Given entries:
Lemma allow_part_remove r l : is_allow (Own r) = true -> Own r ∈ l ->
  allow_part l ≡ₚ Own r :: allow_part (remove_first (Own r) l) /\
  without_allow (remove_first (Own r) l) = without_allow l.
Proof.
  intros Hr (l1 & l2 & -> & Hn)%list_elem_of_split_l. rewrite remove_first_middle by done.
  unfold allow_part, without_allow. rewrite !filter_app, !filter_cons.
  rewrite decide_True, decide_False by congruence. by rewrite Permutation_middle.
Qed.

Lemma allow_rule_comment destination portType peer r :
  allow_rule destination portType peer = Some r -> f_comment r = meshAllowlistRuleComment.
Proof.
  unfold allow_rule. destruct (allowlist_command _ _ _ _); [|done]. intros [= <-]. by case_bool_decide.
Qed.

Definition all_allow (rs : list FwdRule) : Prop := Forall (fun r => is_allow (Own r) = true) rs.

Lemma allow_rules_allow peers destination portType : all_allow (allow_rules peers destination portType).
Proof.
  apply Forall_forall. intros r (p & _ & Hr)%list_elem_of_omap. unfold is_allow, has_comment.
  apply bool_decide_eq_true. rewrite (allow_rule_comment _ _ _ _ Hr). by left.
Qed.

Lemma allowlist_rules_allow ks al peers : all_allow (allowlist_rules ks al peers).
Proof.
  assert (forall A (f : A -> list FwdRule) l, (forall x, all_allow (f x)) -> all_allow (l ≫= f)) as Hb.
  { intros A f l Hf. induction l as [|x l IH]; [by constructor|]. apply Forall_app. split; [apply Hf|exact IH]. }
  unfold allowlist_rules. unfold all_allow. rewrite !Forall_app.
  split; [|split; apply Hb; intros; apply allow_rules_allow].
  apply Hb. intros x. destruct (is_local_subnet x); [apply allow_rules_allow|by constructor].
Qed.

(** All of them were there. *)
Lemma drop_present rs l : all_allow rs -> allow_part l ≡ₚ Own <$> rs ->
  foldl (fun l r => remove_first (Own r) l) l rs = without_allow l.
Proof.
  revert l. induction rs as [|r rs IH]; intros l Ha Hl; cbn [foldl].
  { symmetry. by apply without_allow_none, Permutation_nil_r. }
  apply Forall_cons in Ha as [Hr Ha].
  assert (Own r ∈ l) as Hin.
  { assert (Own r ∈ allow_part l) as Hp by (rewrite Hl; by left).
    by apply list_elem_of_filter in Hp as [_ ?]. }
  destruct (allow_part_remove r l Hr Hin) as [Hp Hw]. rewrite IH; [done|done|].
  apply (Permutation_cons_inv (a := Own r)). rewrite <- Hp. by rewrite Hl.
Qed.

Aim of the task:
Every entry in the data should be returned exactly.

Answer for this exercise:
Lemma allow_part_remove r l : is_allow (Own r) = true -> Own r ∈ l ->
  allow_part l ≡ₚ Own r :: allow_part (remove_first (Own r) l) /\
  without_allow (remove_first (Own r) l) = without_allow l.
Proof.
  intros Hr (l1 & l2 & -> & Hn)%list_elem_of_split_l. rewrite remove_first_middle by done.
  unfold allow_part, without_allow. rewrite !filter_app, !filter_cons.
  rewrite decide_True, decide_False by congruence. by rewrite Permutation_middle.
Qed.

Lemma allow_rule_comment destination portType peer r :
  allow_rule destination portType peer = Some r -> f_comment r = meshAllowlistRuleComment.
Proof.
  unfold allow_rule. destruct (allowlist_command _ _ _ _); [|done]. intros [= <-]. by case_bool_decide.
Qed.

Definition all_allow (rs : list FwdRule) : Prop := Forall (fun r => is_allow (Own r) = true) rs.

Lemma allow_rules_allow peers destination portType : all_allow (allow_rules peers destination portType).
Proof.
  apply Forall_forall. intros r (p & _ & Hr)%list_elem_of_omap. unfold is_allow, has_comment.
  apply bool_decide_eq_true. rewrite (allow_rule_comment _ _ _ _ Hr). by left.
Qed.

Lemma allowlist_rules_allow ks al peers : all_allow (allowlist_rules ks al peers).
Proof.
  assert (forall A (f : A -> list FwdRule) l, (forall x, all_allow (f x)) -> all_allow (l ≫= f)) as Hb.
  { intros A f l Hf. induction l as [|x l IH]; [by constructor|]. apply Forall_app. split; [apply Hf|exact IH]. }
  unfold allowlist_rules. unfold all_allow. rewrite !Forall_app.
  split; [|split; apply Hb; intros; apply allow_rules_allow].
  apply Hb. intros x. destruct (is_local_subnet x); [apply allow_rules_allow|by constructor].
Qed.

(** All of them were there. *)
Lemma drop_present rs l : all_allow rs -> allow_part l ≡ₚ Own <$> rs ->
  foldl (fun l r => remove_first (Own r) l) l rs = without_allow l.
Proof.
  revert l. induction rs as [|r rs IH]; intros l Ha Hl; cbn [foldl].
  { symmetry. by apply without_allow_none, Permutation_nil_r. }
  apply Forall_cons in Ha as [Hr Ha].
  assert (Own r ∈ l) as Hin.
  { assert (Own r ∈ allow_part l) as Hp by (rewrite Hl; by left).
    by apply list_elem_of_filter in Hp as [_ ?]. }
  destruct (allow_part_remove r l Hr Hin) as [Hp Hw]. rewrite IH; [done|done|].
  apply (Permutation_cons_inv (a := Own r)). rewrite <- Hp. by rewrite Hl.
Qed.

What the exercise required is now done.